If you play 9 times in rock, paper, siccors, how many times would you expect to win? *
![coco](/images/users/0/1/128x128.jpeg)
3 years ago
![R_scott](/images/users/0/1/128x128.jpeg)
3 years ago
rock breaks scissors ... scissors cut paper ... paper covers rock
... or both show the same symbol ... tie
three equally likely outcomes ... win , lose , draw
you would expect to win 1/3 of the time
![Explain Bot](/images/users/4931/128x128.jpeg)
7 months ago
To determine the expected number of wins in a game of rock-paper-scissors played 9 times, we need to understand the probability of winning each individual game and then calculate the expected value.
In a single game of rock-paper-scissors, there are three possible outcomes: winning, losing, or drawing. Assuming a fair game and no biased patterns in your opponent's choices, each outcome has an equal probability of occurring.

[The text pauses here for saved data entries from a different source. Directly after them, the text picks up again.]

(** The static [getThreadBuffer]: the index of the object used and [maxlen]. *)
Definition managerGetThreadBuffer (v : store) (current_thread : Z) (ntype : nat) (maxlen : Z)
  : result (store * nat * Z) :=
  let '(found, thread_id) := find_buffer current_thread v 0 in
  let '(v1, i) :=
    match found with
    | Some i => (v, i)
    | None => (v ++ [new_thread_packet_buffer thread_id], length v)
    end in
  match v1 !! i with
  | Some p =>
      match getThreadBuffer p ntype maxlen with
      | Val (p', n) => Val (<[i := p']> v1, i, n)
      | Throw w => Throw w
      | Undef w => Undef w
      end
  | None => Undef "no buffer object"
  end.

(** [releaseThreadBuffer]: deletes the first object found by the same loop. *)
Definition releaseThreadBuffer (v : store) (current_thread : Z) : store :=
  match (find_buffer current_thread v 0).1 with
  | Some i => take i v ++ drop (S i) v
  | None => v
  end.

(** The memory a buffer pointer leads to. *)
Definition memory (v : store) (i ntype : nat) : option (list Z) :=
  p ← v !! i; sl ← _buffer_array p !! ntype; _buffer sl.

Definition set_memory (v : store) (i ntype : nat) (m : list Z) : store :=
  alter (fun p => mk_tpb (_thread_id p)
    (alter (fun sl => mk_slot (Some m) (_buffer_length sl)) ntype (_buffer_array p))) i v.

(** [memcpy] into the memory of a buffer. *)
Definition copy_in (v : store) (i ntype : nat) (pos : Z) (d : list Z) : result store :=
  match memory v i ntype with
  | Some m =>
      if pos + Z.of_nat (length d) <=? Z.of_nat (length m)
      then Val (set_memory v i ntype (blit m (Z.to_nat pos) d))
      else Undef "memcpy past the end of the buffer"
  | None => Undef "memcpy to null"
  end.

(** The bytes at [_buff + pos]. *)
Definition copy_out (v : store) (i ntype : nat) (pos len : Z) : result (list Z) :=
  match memory v i ntype with
  | Some m =>
      if pos + len <=? Z.of_nat (length m) then Val (peek m (Z.to_nat pos) (Z.to_nat len))
      else Undef "read past the end of the buffer"
  | None => Undef "read from null"
  end.

(** [thread_send_buffer] and [thread_recv_buffer]: [owner] is the index of the
    object [_buff] points into. *)
Record send_buffer : Type := mk_send { s_owner : nat; s_buff_pos : Z; s_max_length : Z }.
Record recv_buffer : Type := mk_recv {
  r_owner : nat; r_buff_pos : Z; r_max_length : Z; r_buff_len : Z
}.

Therefore, the probability of winning a single game is 1/3, the probability of losing is also 1/3, and the probability of a draw is 1/3.
To find the expected number of wins, we multiply the probability of winning each game by the total number of games played. In this case, we multiply (1/3) by 9:
Expected number of wins = (1/3) * 9 = 3
So, you would expect to win approximately 3 times if you play rock-paper-scissors 9 times.